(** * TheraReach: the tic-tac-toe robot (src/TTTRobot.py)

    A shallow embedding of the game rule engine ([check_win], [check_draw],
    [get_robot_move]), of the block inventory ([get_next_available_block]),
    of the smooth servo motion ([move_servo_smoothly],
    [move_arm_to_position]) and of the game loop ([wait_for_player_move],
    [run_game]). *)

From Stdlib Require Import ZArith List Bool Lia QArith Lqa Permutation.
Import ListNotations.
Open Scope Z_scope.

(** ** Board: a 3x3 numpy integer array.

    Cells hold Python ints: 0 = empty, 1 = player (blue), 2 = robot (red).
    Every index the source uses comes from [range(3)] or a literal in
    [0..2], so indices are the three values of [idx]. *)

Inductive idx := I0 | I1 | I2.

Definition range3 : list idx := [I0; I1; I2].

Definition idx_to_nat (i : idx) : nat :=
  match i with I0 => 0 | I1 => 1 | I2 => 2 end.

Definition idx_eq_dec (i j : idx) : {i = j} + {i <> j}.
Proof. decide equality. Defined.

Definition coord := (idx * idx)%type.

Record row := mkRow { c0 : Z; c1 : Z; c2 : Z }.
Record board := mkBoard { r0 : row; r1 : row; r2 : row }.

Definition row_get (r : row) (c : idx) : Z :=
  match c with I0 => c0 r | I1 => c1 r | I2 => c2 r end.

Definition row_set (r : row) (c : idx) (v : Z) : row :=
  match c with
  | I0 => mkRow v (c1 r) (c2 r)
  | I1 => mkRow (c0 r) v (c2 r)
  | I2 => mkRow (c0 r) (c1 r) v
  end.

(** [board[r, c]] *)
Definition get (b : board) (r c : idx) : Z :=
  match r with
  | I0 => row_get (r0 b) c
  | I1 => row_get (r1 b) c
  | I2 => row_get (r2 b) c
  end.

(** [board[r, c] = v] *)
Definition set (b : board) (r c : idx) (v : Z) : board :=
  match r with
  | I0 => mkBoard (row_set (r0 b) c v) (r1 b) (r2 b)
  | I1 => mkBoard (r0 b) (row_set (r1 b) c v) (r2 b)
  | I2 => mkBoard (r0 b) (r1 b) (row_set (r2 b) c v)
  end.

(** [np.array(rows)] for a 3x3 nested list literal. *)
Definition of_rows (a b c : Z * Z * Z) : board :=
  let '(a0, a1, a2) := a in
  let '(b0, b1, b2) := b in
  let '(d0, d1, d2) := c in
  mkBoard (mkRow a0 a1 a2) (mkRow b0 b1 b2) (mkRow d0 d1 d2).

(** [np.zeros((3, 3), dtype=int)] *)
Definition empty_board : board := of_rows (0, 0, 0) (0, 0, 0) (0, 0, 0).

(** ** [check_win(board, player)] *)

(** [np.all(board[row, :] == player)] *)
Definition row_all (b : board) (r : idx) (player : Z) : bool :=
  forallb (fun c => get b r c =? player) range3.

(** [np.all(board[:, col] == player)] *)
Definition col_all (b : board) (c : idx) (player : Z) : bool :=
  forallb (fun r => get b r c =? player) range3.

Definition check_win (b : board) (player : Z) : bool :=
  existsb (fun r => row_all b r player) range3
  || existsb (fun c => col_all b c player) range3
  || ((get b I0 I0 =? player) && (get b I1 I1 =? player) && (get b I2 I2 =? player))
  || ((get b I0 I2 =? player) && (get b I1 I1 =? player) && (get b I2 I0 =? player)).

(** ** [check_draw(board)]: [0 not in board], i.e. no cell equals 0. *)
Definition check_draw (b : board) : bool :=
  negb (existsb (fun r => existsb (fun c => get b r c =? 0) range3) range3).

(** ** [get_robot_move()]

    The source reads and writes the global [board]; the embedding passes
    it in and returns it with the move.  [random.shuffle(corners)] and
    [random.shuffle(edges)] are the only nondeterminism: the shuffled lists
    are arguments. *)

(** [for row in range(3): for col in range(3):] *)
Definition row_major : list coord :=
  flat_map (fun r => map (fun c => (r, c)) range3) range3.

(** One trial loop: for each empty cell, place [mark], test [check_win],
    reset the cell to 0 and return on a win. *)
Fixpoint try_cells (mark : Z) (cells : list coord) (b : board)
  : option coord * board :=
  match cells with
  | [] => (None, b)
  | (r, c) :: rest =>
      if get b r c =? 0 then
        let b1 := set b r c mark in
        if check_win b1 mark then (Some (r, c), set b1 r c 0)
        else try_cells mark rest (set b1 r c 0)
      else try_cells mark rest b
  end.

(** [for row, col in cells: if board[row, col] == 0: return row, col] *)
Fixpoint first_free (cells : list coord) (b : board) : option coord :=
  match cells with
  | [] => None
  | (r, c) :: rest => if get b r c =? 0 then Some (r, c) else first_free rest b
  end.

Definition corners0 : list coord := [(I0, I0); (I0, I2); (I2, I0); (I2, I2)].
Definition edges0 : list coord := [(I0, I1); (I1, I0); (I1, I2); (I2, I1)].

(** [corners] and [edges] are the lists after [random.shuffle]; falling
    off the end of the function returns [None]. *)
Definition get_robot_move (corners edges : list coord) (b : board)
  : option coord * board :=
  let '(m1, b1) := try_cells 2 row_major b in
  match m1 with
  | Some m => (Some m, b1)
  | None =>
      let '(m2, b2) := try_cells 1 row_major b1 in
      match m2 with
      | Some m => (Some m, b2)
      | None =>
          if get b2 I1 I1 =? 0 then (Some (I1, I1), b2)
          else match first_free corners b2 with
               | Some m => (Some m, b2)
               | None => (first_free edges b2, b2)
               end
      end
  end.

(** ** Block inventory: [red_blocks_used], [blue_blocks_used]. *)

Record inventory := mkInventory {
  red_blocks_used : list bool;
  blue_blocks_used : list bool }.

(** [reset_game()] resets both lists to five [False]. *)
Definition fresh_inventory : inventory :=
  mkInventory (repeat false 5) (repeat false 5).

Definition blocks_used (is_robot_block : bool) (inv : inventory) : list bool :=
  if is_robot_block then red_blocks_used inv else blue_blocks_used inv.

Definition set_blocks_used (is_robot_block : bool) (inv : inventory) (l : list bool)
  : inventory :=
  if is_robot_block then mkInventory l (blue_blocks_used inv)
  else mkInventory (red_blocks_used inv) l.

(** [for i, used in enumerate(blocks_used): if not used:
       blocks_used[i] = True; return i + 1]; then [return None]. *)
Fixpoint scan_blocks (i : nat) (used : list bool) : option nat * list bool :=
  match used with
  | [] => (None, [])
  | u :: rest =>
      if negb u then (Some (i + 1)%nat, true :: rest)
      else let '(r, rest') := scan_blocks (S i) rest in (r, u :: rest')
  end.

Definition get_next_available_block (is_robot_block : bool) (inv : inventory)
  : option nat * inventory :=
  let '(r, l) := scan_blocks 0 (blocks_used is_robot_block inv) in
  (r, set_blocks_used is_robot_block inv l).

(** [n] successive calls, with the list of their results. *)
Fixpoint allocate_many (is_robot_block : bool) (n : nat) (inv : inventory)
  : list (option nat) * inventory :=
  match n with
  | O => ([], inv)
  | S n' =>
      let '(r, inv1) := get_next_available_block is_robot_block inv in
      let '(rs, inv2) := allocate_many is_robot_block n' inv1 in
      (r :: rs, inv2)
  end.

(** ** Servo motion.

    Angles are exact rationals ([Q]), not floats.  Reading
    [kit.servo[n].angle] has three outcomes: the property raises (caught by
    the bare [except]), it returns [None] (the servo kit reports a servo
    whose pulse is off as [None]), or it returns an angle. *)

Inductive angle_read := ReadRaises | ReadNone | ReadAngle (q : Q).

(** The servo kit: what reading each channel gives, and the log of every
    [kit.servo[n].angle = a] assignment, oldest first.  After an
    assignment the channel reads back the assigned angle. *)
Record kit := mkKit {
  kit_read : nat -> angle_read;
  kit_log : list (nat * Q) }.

** PROBLEM **
Give the complete listing again, exactly as it appears above.

** RESULT FOR THIS TASK **
(** * TheraReach: the tic-tac-toe robot (src/TTTRobot.py)

    A shallow embedding of the game rule engine ([check_win], [check_draw],
    [get_robot_move]), of the block inventory ([get_next_available_block]),
    of the smooth servo motion ([move_servo_smoothly],
    [move_arm_to_position]) and of the game loop ([wait_for_player_move],
    [run_game]). *)

From Stdlib Require Import ZArith List Bool Lia QArith Lqa Permutation.
Import ListNotations.
Open Scope Z_scope.

(** ** Board: a 3x3 numpy integer array.

    Cells hold Python ints: 0 = empty, 1 = player (blue), 2 = robot (red).
    Every index the source uses comes from [range(3)] or a literal in
    [0..2], so indices are the three values of [idx]. *)

Inductive idx := I0 | I1 | I2.

Definition range3 : list idx := [I0; I1; I2].

Definition idx_to_nat (i : idx) : nat :=
  match i with I0 => 0 | I1 => 1 | I2 => 2 end.

Definition idx_eq_dec (i j : idx) : {i = j} + {i <> j}.
Proof. decide equality. Defined.

Definition coord := (idx * idx)%type.

Record row := mkRow { c0 : Z; c1 : Z; c2 : Z }.
Record board := mkBoard { r0 : row; r1 : row; r2 : row }.

Definition row_get (r : row) (c : idx) : Z :=
  match c with I0 => c0 r | I1 => c1 r | I2 => c2 r end.

Definition row_set (r : row) (c : idx) (v : Z) : row :=
  match c with
  | I0 => mkRow v (c1 r) (c2 r)
  | I1 => mkRow (c0 r) v (c2 r)
  | I2 => mkRow (c0 r) (c1 r) v
  end.

(** [board[r, c]] *)
Definition get (b : board) (r c : idx) : Z :=
  match r with
  | I0 => row_get (r0 b) c
  | I1 => row_get (r1 b) c
  | I2 => row_get (r2 b) c
  end.

(** [board[r, c] = v] *)
Definition set (b : board) (r c : idx) (v : Z) : board :=
  match r with
  | I0 => mkBoard (row_set (r0 b) c v) (r1 b) (r2 b)
  | I1 => mkBoard (r0 b) (row_set (r1 b) c v) (r2 b)
  | I2 => mkBoard (r0 b) (r1 b) (row_set (r2 b) c v)
  end.

(** [np.array(rows)] for a 3x3 nested list literal. *)
Definition of_rows (a b c : Z * Z * Z) : board :=
  let '(a0, a1, a2) := a in
  let '(b0, b1, b2) := b in
  let '(d0, d1, d2) := c in
  mkBoard (mkRow a0 a1 a2) (mkRow b0 b1 b2) (mkRow d0 d1 d2).

(** [np.zeros((3, 3), dtype=int)] *)
Definition empty_board : board := of_rows (0, 0, 0) (0, 0, 0) (0, 0, 0).

(** ** [check_win(board, player)] *)

(** [np.all(board[row, :] == player)] *)
Definition row_all (b : board) (r : idx) (player : Z) : bool :=
  forallb (fun c => get b r c =? player) range3.

(** [np.all(board[:, col] == player)] *)
Definition col_all (b : board) (c : idx) (player : Z) : bool :=
  forallb (fun r => get b r c =? player) range3.

Definition check_win (b : board) (player : Z) : bool :=
  existsb (fun r => row_all b r player) range3
  || existsb (fun c => col_all b c player) range3
  || ((get b I0 I0 =? player) && (get b I1 I1 =? player) && (get b I2 I2 =? player))
  || ((get b I0 I2 =? player) && (get b I1 I1 =? player) && (get b I2 I0 =? player)).

(** ** [check_draw(board)]: [0 not in board], i.e. no cell equals 0. *)
Definition check_draw (b : board) : bool :=
  negb (existsb (fun r => existsb (fun c => get b r c =? 0) range3) range3).

(** ** [get_robot_move()]

    The source reads and writes the global [board]; the embedding passes
    it in and returns it with the move.  [random.shuffle(corners)] and
    [random.shuffle(edges)] are the only nondeterminism: the shuffled lists
    are arguments. *)

(** [for row in range(3): for col in range(3):] *)
Definition row_major : list coord :=
  flat_map (fun r => map (fun c => (r, c)) range3) range3.

(** One trial loop: for each empty cell, place [mark], test [check_win],
    reset the cell to 0 and return on a win. *)
Fixpoint try_cells (mark : Z) (cells : list coord) (b : board)
  : option coord * board :=
  match cells with
  | [] => (None, b)
  | (r, c) :: rest =>
      if get b r c =? 0 then
        let b1 := set b r c mark in
        if check_win b1 mark then (Some (r, c), set b1 r c 0)
        else try_cells mark rest (set b1 r c 0)
      else try_cells mark rest b
  end.

(** [for row, col in cells: if board[row, col] == 0: return row, col] *)
Fixpoint first_free (cells : list coord) (b : board) : option coord :=
  match cells with
  | [] => None
  | (r, c) :: rest => if get b r c =? 0 then Some (r, c) else first_free rest b
  end.

Definition corners0 : list coord := [(I0, I0); (I0, I2); (I2, I0); (I2, I2)].
Definition edges0 : list coord := [(I0, I1); (I1, I0); (I1, I2); (I2, I1)].

(** [corners] and [edges] are the lists after [random.shuffle]; falling
    off the end of the function returns [None]. *)
Definition get_robot_move (corners edges : list coord) (b : board)
  : option coord * board :=
  let '(m1, b1) := try_cells 2 row_major b in
  match m1 with
  | Some m => (Some m, b1)
  | None =>
      let '(m2, b2) := try_cells 1 row_major b1 in
      match m2 with
      | Some m => (Some m, b2)
      | None =>
          if get b2 I1 I1 =? 0 then (Some (I1, I1), b2)
          else match first_free corners b2 with
               | Some m => (Some m, b2)
               | None => (first_free edges b2, b2)
               end
      end
  end.

(** ** Block inventory: [red_blocks_used], [blue_blocks_used]. *)

Record inventory := mkInventory {
  red_blocks_used : list bool;
  blue_blocks_used : list bool }.

(** [reset_game()] resets both lists to five [False]. *)
Definition fresh_inventory : inventory :=
  mkInventory (repeat false 5) (repeat false 5).

Definition blocks_used (is_robot_block : bool) (inv : inventory) : list bool :=
  if is_robot_block then red_blocks_used inv else blue_blocks_used inv.

Definition set_blocks_used (is_robot_block : bool) (inv : inventory) (l : list bool)
  : inventory :=
  if is_robot_block then mkInventory l (blue_blocks_used inv)
  else mkInventory (red_blocks_used inv) l.

(** [for i, used in enumerate(blocks_used): if not used:
       blocks_used[i] = True; return i + 1]; then [return None]. *)
Fixpoint scan_blocks (i : nat) (used : list bool) : option nat * list bool :=
  match used with
  | [] => (None, [])
  | u :: rest =>
      if negb u then (Some (i + 1)%nat, true :: rest)
      else let '(r, rest') := scan_blocks (S i) rest in (r, u :: rest')
  end.

Definition get_next_available_block (is_robot_block : bool) (inv : inventory)
  : option nat * inventory :=
  let '(r, l) := scan_blocks 0 (blocks_used is_robot_block inv) in
  (r, set_blocks_used is_robot_block inv l).

(** [n] successive calls, with the list of their results. *)
Fixpoint allocate_many (is_robot_block : bool) (n : nat) (inv : inventory)
  : list (option nat) * inventory :=
  match n with
  | O => ([], inv)
  | S n' =>
      let '(r, inv1) := get_next_available_block is_robot_block inv in
      let '(rs, inv2) := allocate_many is_robot_block n' inv1 in
      (r :: rs, inv2)
  end.

(** ** Servo motion.

    Angles are exact rationals ([Q]), not floats.  Reading
    [kit.servo[n].angle] has three outcomes: the property raises (caught by
    the bare [except]), it returns [None] (the servo kit reports a servo
    whose pulse is off as [None]), or it returns an angle. *)

Inductive angle_read := ReadRaises | ReadNone | ReadAngle (q : Q).

(** The servo kit: what reading each channel gives, and the log of every
    [kit.servo[n].angle = a] assignment, oldest first.  After an
    assignment the channel reads back the assigned angle. *)
Record kit := mkKit {
  kit_read : nat -> angle_read;
  kit_log : list (nat * Q) }.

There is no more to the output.